Description of the task
For the entries that follow, restate word for word the line containing "canonical_char c -> (65", the line containing "assert (Forall (fun", and every line that lies between them.

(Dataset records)
Lemma file_env_mapped_e e : isFileSecret e = true -> 101 ∈ mapped e.
Proof.
  intros (p & ->)%HasSuffix_app. unfold mapped. apply list_elem_of_fmap.
  exists 69. split; [done|]. apply elem_of_runes_ascii; [done|].
  rewrite bytes_of_app. apply elem_of_app. right. apply (bool_decide_unpack _). by vm_compute.
Qed.
End volume_names.

(** C30: the volume of every [_FILE] variable, whatever its name, is named by a
    valid DNS-1123 label. *)
Theorem file_volume_name_valid envName :
  isFileSecret envName = true -> dns_label (secretVolumeName envName).
Proof.
  intros He. apply secretVolumeName_label.
  apply (elem_of_ne_nil 101%N), elem_of_trim; [by apply file_env_mapped_e|done].
Qed.

(** * Distinct volumes *)

#[export] Instance file_secret_dec s : Decision (file_secret s).
Proof. unfold file_secret. apply _. Defined.

Definition canonical_char (c : N) : Prop := is_upper c || is_digit c || (c =? 95)%N = true.
Definition volume_char (c : N) : N := name_rune (unicode_ToLower c).

Lemma canonical_char_spec c :
  canonical_char c -> (65 <= c <= 90 \/ 48 <= c <= 57 \/ c = 95)%N.
Proof.
  unfold canonical_char, is_upper, is_digit, in_range.
  rewrite !orb_true_iff, !andb_true_iff, !N.leb_le, N.eqb_eq. lia.
Qed.

Lemma volume_char_spec c :
  canonical_char c ->
  volume_char c = if (c <=? 57)%N then c else if (c <=? 90)%N then (c + 32)%N else dash.
Proof.
  intros Hc%canonical_char_spec.
  assert (c ∈ N.of_nat <$> (seq 48 10 ++ seq 65 26 ++ [95])) as Hin.
  { apply list_elem_of_fmap. exists (N.to_nat c). split; [lia|].
    rewrite !elem_of_app, !elem_of_seq, list_elem_of_singleton. lia. }
  assert (Forall (fun c => volume_char c =
    if (c <=? 57)%N then c else if (c <=? 90)%N then (c + 32)%N else dash)
    (N.of_nat <$> (seq 48 10 ++ seq 65 26 ++ [95]))) as H by (apply (bool_decide_unpack _); by vm_compute).
  rewrite Forall_forall in H. by apply H.
Qed.

Lemma volume_char_inj c d :
  canonical_char c -> canonical_char d -> volume_char c = volume_char d -> c = d.
Proof.
  intros Hc Hd. rewrite !volume_char_spec by done.
  apply canonical_char_spec in Hc, Hd. unfold dash.
  destruct (N.leb_spec c 57), (N.leb_spec d 57), (N.leb_spec c 90), (N.leb_spec d 90); lia.
Qed.

Lemma fmap_inj_on {A B} (P : A -> Prop) (f : A -> B) l1 l2 :
  (forall x y, P x -> P y -> f x = f y -> x = y) ->
  Forall P l1 -> Forall P l2 -> f <$> l1 = f <$> l2 -> l1 = l2.
Proof.
  intros Hf H1. revert l2. induction H1 as [|x l1 Hx _ IH]; intros l2 H2 E.
  - symmetry in E. by apply fmap_nil_inv in E.
  - destruct H2 as [|y l2 Hy H2]; simplify_eq/=. f_equal; [by apply Hf|by apply IH].
Qed.

(** A name of canonical characters is mapped character by character; a [_FILE]
    name that does not start with an underscore is not trimmed. *)
Lemma canonical_mapped e :
  Forall canonical_char (bytes_of e) -> mapped e = volume_char <$> bytes_of e.
Proof.
  intros Hc. unfold mapped. rewrite runes_ascii; [done|].
  eapply Forall_impl; [exact Hc|]. intros c H%canonical_char_spec. lia.
Qed.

Output for this task
  canonical_char c -> (65 <= c <= 90 \/ 48 <= c <= 57 \/ c = 95)%N.
Proof.
  unfold canonical_char, is_upper, is_digit, in_range.
  rewrite !orb_true_iff, !andb_true_iff, !N.leb_le, N.eqb_eq. lia.
Qed.

Lemma volume_char_spec c :
  canonical_char c ->
  volume_char c = if (c <=? 57)%N then c else if (c <=? 90)%N then (c + 32)%N else dash.
Proof.
  intros Hc%canonical_char_spec.
  assert (c ∈ N.of_nat <$> (seq 48 10 ++ seq 65 26 ++ [95])) as Hin.
  { apply list_elem_of_fmap. exists (N.to_nat c). split; [lia|].
    rewrite !elem_of_app, !elem_of_seq, list_elem_of_singleton. lia. }
  assert (Forall (fun c => volume_char c =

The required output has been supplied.